A Clarke Central High School student looks at the CCHS student registration website in Room 231 on April 24. CCHS students were able to register for Advanced Placement Seminar and AP African American Studies, two new additions to the CCSD program of study, during course registration in January. “I think it’s important to have both of these classes because (AP Seminar) teaches you how to prepare for life and the AP African American Studies teaches you about history that you were never really taught in other history classes,” CCHS sophomore Gillian Williams said. Photo by Aza Khan
CCHS introduced new Advanced Placement classes during course registration for the 2024-25 school year that may be on students’ schedules next year.
Next year, Clarke Central High School students may have the chance to take two new Advanced Placement classes.
AP African American Studies and AP Seminar are courses offered by college preparation organization College Board and implemented in the CCSD program of study for the 2024-25 school year. In January, students had the option to register for both classes for the first time.
The AP African American Studies curriculum examines diverse African American experiences stretching from the roots of early African civilization roughly 3,000 years ago to present-day experiences and challenges. In the AP Seminar class, the focus is skill-based learning, as students develop academic communication, research powers and peer collaboration skills.
“We don’t have any classes that focus on the African American experience. The AP African American Studies class is just a very different classroom (compared) to anything we have,” CCHS Associate Principal Dr. Summer Smith said. “The AP Seminar class is a very different type of class that increases the rigor in terms of the skills that you need to succeed in college.”
CCHS Assistant Scheduler Alexis Scott, who schedules students’ courses, feels these classes, if finalized onto next year’s schedule, would help prepare students for the demands of higher-level coursework they may encounter later in life.
“(The new AP classes) provide more opportunities for students to get involved with AP-level courses that aren’t necessarily for a core class.
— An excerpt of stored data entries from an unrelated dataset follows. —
(* ===== verification/Tte.v ===== *)
(** * TTEthernet: src/c/ethlib/tte.c

    Clock synchronisation with integration frames, the transmission schedule of the
    virtual links and their transmission queues. The globals of tte.c are grouped in
    records by the part of the protocol they belong to. [arm_clock_timer], which is
    part of the platform's run-time library, is modelled by the list of the times it
    was called with. Registering interrupt handlers and the memory management of
    [tte_stop_ticking] are not modelled. *)

From stdpp Require Import base gmap list numbers.
From S2P Require Import Prelude Machine EthIO Frame MacDriver.
Local Open Scope Z_scope.
Local Open Scope c_scope.

(** ** State *)

Definition CYCLES_PER_UNIT := 8000.

(** Set by [tte_initialize]. *)
Record tte_config := TteConfig {
  TTE_MAX_TRANS_DELAY : Z;
  TTE_COMP_DELAY : Z;
  TTE_PRECISION : Z;
  integration_period : Z;
  cluster_period : Z;
  CT_marker : list Z;
  tte_mac : list Z
}.

(** The synchronised clock, the place in the schedule, and the calls of
    [arm_clock_timer], latest first. *)
Record tte_clock := TteClock {
  integration_cycle : Z;
  tte_current_time : Z;
  timer_time : Z;
  clock_err : Z;
  clock_err_integral : Z;
  schedplace : Z;
  armed : list Z
}.

(** The schedule made by [tte_generate_schedule]. *)
Record tte_plan := TtePlan {
  max_sched : Z;
  sched : list Z;
  VLsched : list Z;
  startTick : Z
}.

(** [struct VL]. *)
Record VL := MkVL {
  max_queue : Z;
  startTime : Z;
  period : Z;
  queue : list Z;
  sizeQueue : list Z;
  addplace : Z;
  rmplace : Z
}.

(** The maxima kept by the routines that log their execution time. *)
Record tte_times := TteTimes {
  tte_receive_log_max_time : Z;
  handle_integration_frame_log_max_time : Z;
  tte_clear_free_rx_buffer_max_time : Z
}.

(** ** Frames *)

Definition is_pcf (m : buf) (addr : Z) : Z :=
  let type_1 := mem_iord_byte m (addr + 12) in
  let type_2 := mem_iord_byte m (addr + 13) in
  if (type_1 =? 0x89) && (type_2 =? 0x1D) then 1 else 0.

(** The loop returns 0 at the first byte that differs. *)
Definition is_tte (cfg : tte_config) (m : buf) (addr : Z) : Z :=
  if forallb (fun i => mem_iord_byte m (addr + i) =? arr (CT_marker cfg) i) (seqZ 0 4) then 1 else 0.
I think these classes will allow students to have that opportunity at the high school level rather than waiting until they get to college,” Scott said.
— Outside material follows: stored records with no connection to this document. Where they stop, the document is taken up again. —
(** The RTC, seconds first. *)
Definition rtc_time (base : Z) : M PTPv2Time :=
  s ← io_rd (RTC_TIME_SEC base);
  n ← io_rd (RTC_TIME_NS base);
  mret (PtpTime s n).

(** The time stamp of a transmission, nanoseconds first; then the flag is cleared. *)
Definition tx_stamp (base : Z) : M PTPv2Time :=
  n ← io_rd (PTP_TXCHAN_TIMESTAMP_NS base);
  s ← io_rd (PTP_TXCHAN_TIMESTAMP_SEC base);
  io_wr (PTP_TXCHAN_STATUS base) 0x1;;
  mret (PtpTime s n).

Definition ptpv2_issue_msg (fuel : nat) (port : PTPPortInfo) (tx_addr rx_addr : Z)
    (destination_mac destination_ip : list Z) (seqId msgType : Z) (p : ptp) : M (Z * ptp) :=
  let msg := ptp_fill_head port seqId msgType (txPTPMsg p) in
  msg ←
    (if msgType =? PTP_SYNC_MSGTYPE then
       let msg := set8 off_controlField PTP_SYNC_CTRL (set16 off_messageLength 44 msg) in
       t ← rtc_time (eth_base port);
       let msg := ptp_set_body t msg in
       udp_send_mac fuel tx_addr rx_addr destination_mac destination_ip PTP_EVENT_PORT PTP_EVENT_PORT
         msg 44 0;;
       mret msg
     else if msgType =? PTP_FOLLOW_MSGTYPE then
       let msg := set8 off_controlField PTP_FOLLOW_CTRL (set16 off_messageLength 44 msg) in
       let msg := ptp_set_body (t1 (ptpTimeRecord p)) msg in
       udp_send_mac fuel tx_addr rx_addr destination_mac destination_ip PTP_GENERAL_PORT PTP_GENERAL_PORT
         msg 44 0;;
       mret msg
     else if msgType =? PTP_DLYREQ_MSGTYPE then
       let msg := set8 off_controlField PTP_DLYREQ_CTRL (set16 off_messageLength 44 msg) in
       t ← rtc_time (eth_base port);
       let msg := ptp_set_body t msg in
       udp_send_mac fuel tx_addr rx_addr destination_mac destination_ip PTP_EVENT_PORT PTP_EVENT_PORT
         msg 44 0;;
       mret msg
     else if msgType =? PTP_DLYRPLY_MSGTYPE then
       let msg := set8 off_controlField PTP_DLYRPLY_CTRL (set16 off_messageLength 54 msg) in
       let msg := set_bytes off_requestingSourcePort 8
                    (take 8 (drop (Z.to_nat off_portIdentity) (rxPTPMsg p))) msg in
       let msg := set16 off_requestingSourceId (get16 (rxPTPMsg p) off_portId) msg in
       let msg := ptp_set_body (t4 (ptpTimeRecord p)) msg in
       udp_send_mac fuel tx_addr rx_addr destination_mac destination_ip PTP_GENERAL_PORT PTP_GENERAL_PORT
         msg 54 0;;
       mret msg
     else mret msg);
  let p := set_tx msg p in
  p ←
    (if msgType =? PTP_SYNC_MSGTYPE then
       t ← tx_stamp (eth_base port);
       mret (set_record (set_t1 t (ptpTimeRecord p)) p)
     else if msgType =? PTP_DLYREQ_MSGTYPE then
       t ← tx_stamp (eth_base port);
       mret (set_record (set_t3 t (ptpTimeRecord p)) p)
     else mret p);
  mret (s32 msgType, p).

(** [-PTP] is -5. *)
Definition ptpv2_handle_msg (port : PTPPortInfo) (tx_addr rx_addr : Z) (source_mac : list Z) (p : ptp)
    : M (Z * ptp) :=
  n ← io_rd (PTP_RXCHAN_TIMESTAMP_NS (eth_base port));
  s ← io_rd (PTP_RXCHAN_TIMESTAMP_SEC (eth_base port));
  io_wr (PTP_RXCHAN_STATUS (eth_base (thisPtpPortInfo p))) 0x1;;
  let timestamp := PtpTime s n in
  source_ip ← rdbuf (fun m => ipv4_get_source_ip m rx_addr);
  o ← rdbuf (fun m => udp_get_data m rx_addr (rxPTPMsg p) (udp_get_data_length m rx_addr));
  d ← lift o;
  let rx := snd d in
  let p := set_rx rx p in
  let r := ptpTimeRecord p in
  let msgType := arr rx off_msgType in
  let body := PtpTime (get32 rx off_seconds) (get32 rx off_nanoseconds) in
  if msgType =? PTP_SYNC_MSGTYPE then
    let r := set_t2 timestamp (arr rx off_logMessageInterval) r in
    if negb ((get16 rx off_flagField .& FLAG_PTP_TWO_STEP_MASK) =? FLAG_PTP_TWO_STEP_MASK) then
      mret (PTP_SYNC_MSGTYPE,
            set_record (set_t1 body r) (set_master (set_peer source_ip source_mac (lastMasterInfo p)) p))
    else mret (PTP_SYNC_MSGTYPE, set_record r p)
  else if msgType =? PTP_FOLLOW_MSGTYPE then
    mret (PTP_FOLLOW_MSGTYPE,
          set_record (set_t1 body r) (set_master (set_peer source_ip source_mac (lastMasterInfo p)) p))
  else if msgType =? PTP_DLYREQ_MSGTYPE then
    mret (PTP_DLYREQ_MSGTYPE,
          set_record (set_t4 timestamp r) (set_slave (set_peer source_ip source_mac (lastSlaveInfo p)) p))
  else if msgType =? PTP_DLYRPLY_MSGTYPE then
    let r := ptp_results (set_t4 body r) in
    ptp_correct_offset port r;;
    mret (PTP_DLYRPLY_MSGTYPE, set_record r p)
  else mret (- eth_protocol_value PTP, p).

Definition ptpv2_process_received (fuel : nat) (ptpPortInfo : PTPPortInfo) (tx_addr rx_addr : Z) (p : ptp)
    : M (Z * ptp) :=
  let this := thisPtpPortInfo p in
  let issue type ip (p : ptp) :=
    ptpv2_issue_msg fuel this tx_addr rx_addr PTP_BROADCAST_MAC ip
      (get16 (rxPTPMsg p) off_sequenceId) type p in
  if portRole ptpPortInfo =? PTP_MASTER then
    h ← ptpv2_handle_msg this tx_addr rx_addr PTP_BROADCAST_MAC p;
    let '(msgType, p) := h in
    let msgType := s16 msgType in
    if msgType =? PTP_DLYREQ_MSGTYPE then
      r ← issue PTP_DLYRPLY_MSGTYPE (port_ip (lastSlaveInfo p)) p;
      mret (msgType, snd r)
    else mret (msgType, p)
  else if portRole ptpPortInfo =? PTP_SLAVE then
    h ← ptpv2_handle_msg this tx_addr rx_addr PTP_BROADCAST_MAC p;
    let '(msgType, p) := h in
    let msgType := s16 msgType in
    if msgType =? PTP_SYNC_MSGTYPE then
      if negb ((get16 (rxPTPMsg p) off_flagField .& FLAG_PTP_TWO_STEP_MASK) =? FLAG_PTP_TWO_STEP_MASK) then
        r ← issue PTP_DLYREQ_MSGTYPE (port_ip (lastMasterInfo p)) p;
        mret (msgType, snd r)
      else mret (msgType, p)
    else if msgType =? PTP_FOLLOW_MSGTYPE then
      r ← issue PTP_DLYREQ_MSGTYPE (port_ip (lastMasterInfo p)) p;
      mret (msgType, snd r)
    else mret (msgType, p)
  else mret (-1, p).

(** ** Time stamps as numbers *)

Definition get_ptp_nanos (eth_base : Z) : M Z :=
  s ← io_rd (RTC_TIME_SEC eth_base);
  n ← io_rd (RTC_TIME_NS eth_base);
  mret (u64 (SEC_TO_NS * s + n)).

Definition get_ptp_secs (eth_base : Z) : M Z := io_rd (RTC_TIME_SEC eth_base).

Definition get_rx_timestamp_nanos (eth_base : Z) : M Z :=
  s ← io_rd (PTP_RXCHAN_TIMESTAMP_SEC eth_base);
  n ← io_rd (PTP_RXCHAN_TIMESTAMP_NS eth_base);
  mret (u64 (SEC_TO_NS * s + n)).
However, these classes aren’t guaranteed to be on students’ schedules next year, even if students registered for them during spring registration. For a class to make, a certain number of students must register for said class — if that requirement is not met, the class will not be offered and students won’t have the opportunity to take it.
“AP African American Studies is pretty solid. There’s plenty of requests, so that class is going to make,” Smith said. “AP Seminar, I don’t know if it’s gonna make, there just wasn’t the interest that I was hoping there would be.”
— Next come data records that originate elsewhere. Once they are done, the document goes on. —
(* ===== verification/Uart.v ===== *)
(** * The byte channel of the boot loader, and the UART

    [download()] of src/c/bootloader/download.c reads and acknowledges through
    [get_byte] and [put_byte], which stand for the UART, for the LZSS decoder on top
    of it, or for the Ethernet controller. The interface is the class [ByteDev]; what
    a client may rely on is [ByteDevSpec]: the device is "at" a list of bytes it is
    going to deliver and a list of bytes it has sent. The UART is the first instance. *)

From stdpp Require Import base gmap list numbers.
From Stdlib Require Import ZArith Lia.
From S2P Require Import Prelude.

Local Open Scope Z_scope.
Local Open Scope c_scope.

(** ** The interface *)

(** [None]: a polling loop ran out of fuel, or no byte ever arrives. *)
Class ByteDev (D : Type) := {
  get_byte : D -> option (Z * D);
  put_byte : Z -> D -> option D
}.

(** [dev_at bs out d]: device [d] delivers [bs] next and has sent [out] so far. *)
Class ByteDevSpec (D : Type) `{ByteDev D} := {
  dev_at : list Z -> list Z -> D -> Prop;
  get_byte_spec b bs out d :
    dev_at (b :: bs) out d -> exists d', get_byte d = Some (b, d') /\ dev_at bs out d';
  put_byte_spec c bs out d :
    dev_at bs out d -> exists d', put_byte c d = Some d' /\ dev_at bs (out ++ [u8 c]) d'
}.

(** Calling [get_byte] repeatedly. *)
Fixpoint get_bytes `{ByteDev D} (n : nat) (d : D) : option (list Z * D) :=
  match n with
  | O => Some ([], d)
  | S n => '(b, d) ← get_byte d; '(bs, d) ← get_bytes n d; Some (b :: bs, d)
  end.

Lemma get_bytes_spec `{ByteDevSpec D} bs rest out d :
  dev_at (bs ++ rest) out d ->
  exists d', get_bytes (length bs) d = Some (bs, d') /\ dev_at rest out d'.
Proof.
  revert d. induction bs as [|b bs IH]; intros d Hd; [by eexists|].
  destruct (get_byte_spec _ _ _ _ Hd) as (d1 & E1 & Hd1). destruct (IH _ Hd1) as (d2 & E2 & Hd2).
  exists d2. split; [|done]. cbn [get_bytes length]. rewrite E1. cbn [mbind option_bind]. by rewrite E2.
Qed.

(** ** The UART *)

(** The line: received bytes, each with the number of polls of the status register
    that see no data before it has arrived; for the bytes still to be sent the
    number of polls that see the transmitter busy; and the bytes sent. *)
Record uart := Uart {
  uart_rx : list (nat * Z);
  uart_busy : list nat;
  uart_tx : list Z
}.

Definition rx_ready (u : uart) : bool :=
  match uart_rx u with (O, _) :: _ => true | _ => false end.

Definition tx_ready (u : uart) : bool :=
  match uart_busy u with S _ :: _ => false | _ => true end.

(** Reading [UART_STATUS]: bit 0 says that the transmitter is ready, bit 1 that a
    byte has arrived; time passes with every read. *)
Definition UART_STATUS (u : uart) : Z * uart :=
  ((if tx_ready u then 1 else 0) .| (if rx_ready u then 2 else 0),
   Uart (match uart_rx u with (S n, b) :: r => (n, b) :: r | r => r end)
        (match uart_busy u with S n :: r => n :: r | r => r end)
        (uart_tx u)).

(** Reading [UART_DATA] takes the byte that has arrived. *)
Definition UART_DATA (u : uart) : option (Z * uart) :=
  match uart_rx u with
  | (O, b) :: r => Some (b, Uart r (uart_busy u) (uart_tx u))
  | _ => None
  end.

(** Writing [UART_DATA] sends a byte. *)
Definition UART_DATA_write (c : Z) (u : uart) : uart :=
  Uart (uart_rx u) (tail (uart_busy u)) (uart_tx u ++ [c]).

Fixpoint uart_read (fuel : nat) (u : uart) : option (Z * uart) :=
  match fuel with
  | O => None
  | S fuel =>
      let '(status, u') := UART_STATUS u in
      if status .& 0x02 =? 0 then uart_read fuel u'   (* wait for data *)
      else UART_DATA u'
  end.

Fixpoint uart_write (fuel : nat) (c : Z) (u : uart) : option uart :=
  match fuel with
  | O => None
  | S fuel =>
      let '(status, u') := UART_STATUS u in
      if status .& 0x01 =? 0 then uart_write fuel c u'   (* wait until UART is ready *)
      else Some (UART_DATA_write (u8 c) u')
  end.

(** ** The UART keeps the promise of the interface *)

Lemma status_rx u : (fst (UART_STATUS u) .& 2 =? 0) = negb (rx_ready u).
Proof. unfold UART_STATUS. cbn [fst]. by destruct (tx_ready u), (rx_ready u). Qed.

Lemma status_tx u : (fst (UART_STATUS u) .& 1 =? 0) = negb (tx_ready u).
Proof. unfold UART_STATUS. cbn [fst]. by destruct (tx_ready u), (rx_ready u). Qed.

(** Every byte arrives, and the transmitter is ready, within [fuel] polls. *)
Definition uart_at (fuel : nat) (bs out : list Z) (u : uart) : Prop :=
  snd <$> uart_rx u = bs /\ uart_tx u = out /\
  Forall (fun p => p.1 < fuel)%nat (uart_rx u) /\ Forall (fun n => n < fuel)%nat (uart_busy u).

(** One poll moves the device in time only. *)
Lemma uart_at_poll fuel bs out u : uart_at fuel bs out u -> uart_at fuel bs out (snd (UART_STATUS u)).
Proof.
  intros (<- & <- & Hr & Hb). destruct u as [rx busy tx]. cbn in *.
  repeat split; cbn [uart_rx uart_busy uart_tx].
  - destruct rx as [|[[|n] b] r]; done.
  - destruct rx as [|[[|n] b] r]; [done..|]. inversion Hr; subst. constructor; cbn in *; [lia|done].
  - destruct busy as [|[|n] r]; [done..|]. inversion Hb; subst. constructor; [lia|done].
Qed.

Lemma uart_read_at k fuel n b r busy out :
  (n < k)%nat -> uart_at fuel (b :: (snd <$> r)) out (Uart ((n, b) :: r) busy out) ->
  exists u', uart_read k (Uart ((n, b) :: r) busy out) = Some (b, u') /\
             uart_at fuel (snd <$> r) out u'.
Proof.
  revert n busy. induction k as [|k IH]; intros n busy Hn Hat; [lia|].
  pose proof (uart_at_poll _ _ _ _ Hat) as Hp. cbn [uart_read].
  rewrite (surjective_pairing (UART_STATUS _)), status_rx.
  destruct n as [|n]; cbn [rx_ready uart_rx negb].
  - eexists. split; [done|]. destruct Hp as (_ & _ & Hr & Hb). cbn in *.
    inversion Hr; subst. by repeat split.
  - apply IH; [lia|]. exact Hp.
Qed.

Lemma uart_write_at k fuel c bs out u :
  (match uart_busy u with n :: _ => n < k | [] => 0 < k end)%nat -> uart_at fuel bs out u ->
  exists u', uart_write k c u = Some u' /\ uart_at fuel bs (out ++ [u8 c]) u'.
Proof.
  revert u. induction k as [|k IH]; intros u Hn Hat; [destruct (uart_busy u); lia|].
  pose proof (uart_at_poll _ _ _ _ Hat) as Hp. cbn [uart_write].
  rewrite (surjective_pairing (UART_STATUS _)), status_tx.
  destruct (tx_ready u) eqn:E; cbn [negb].
  - eexists. split; [done|]. destruct Hp as (Hs & Ht & Hr & Hb).
    unfold UART_DATA_write. repeat split; cbn [uart_rx uart_tx uart_busy]; [done| |done|].
    + by rewrite Ht.
    + destruct (uart_busy (snd (UART_STATUS u))); [done|]. by inversion Hb.
  - apply IH; [|done]. destruct u as [rx [|[|m] bz] tx]; cbn in *; [done..|lia].
Qed.

Lemma uart_read_spec fuel b bs out u :
  uart_at (S fuel) (b :: bs) out u ->
  exists u', uart_read (S fuel) u = Some (b, u') /\ uart_at (S fuel) bs out u'.
Proof.
  intros Hat. destruct u as [[|[n b'] r] busy tx]; [by destruct Hat|].
  destruct Hat as (Hs & Ht & Hr & Hb). cbn in Hs, Ht. simplify_eq.
  apply (uart_read_at (S fuel) (S fuel)); [|by repeat split].
  by inversion Hr.
Qed.

Lemma uart_write_spec fuel c bs out u :
  uart_at (S fuel) bs out u ->
  exists u', uart_write (S fuel) c u = Some u' /\ uart_at (S fuel) bs (out ++ [u8 c]) u'.
Proof.
  intros Hat. apply (uart_write_at (S fuel) (S fuel)); [|done].
  destruct Hat as (_ & _ & _ & Hb). destruct (uart_busy u); [lia|]. by inversion Hb.
Qed.

#[global] Instance uart_dev (fuel : nat) : ByteDev uart :=
  {| get_byte := uart_read fuel; put_byte := uart_write fuel |}.

(** With fuel for the longest wait, the UART delivers and sends. *)
#[global] Instance uart_dev_spec (fuel : nat) : @ByteDevSpec uart (uart_dev (S fuel)) :=
  @Build_ByteDevSpec uart (uart_dev (S fuel)) (uart_at (S fuel))
    (uart_read_spec fuel) (uart_write_spec fuel).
“(The new AP classes) provide more opportunities for students to get involved with AP-level courses that aren’t necessarily for a core class.”
— Alexis Scott,
CCHS Assistant Scheduler
Ultimately, course schedules for next year won’t be finalized until July, meaning students who registered for the classes won’t know if they are available until then. However, CCHS sophomore Gillian Williams hopes the classes will be offered.
“(AP Seminar) gives students more preparedness, especially for college or if students go straight into the workforce after high school,” Williams said. “With (AP) African American Studies, I think a bunch of kids are gonna like it because history is something that is continuously changing, and it never stays the same. It gives you more opportunities to learn and be put in somebody else’s shoes.”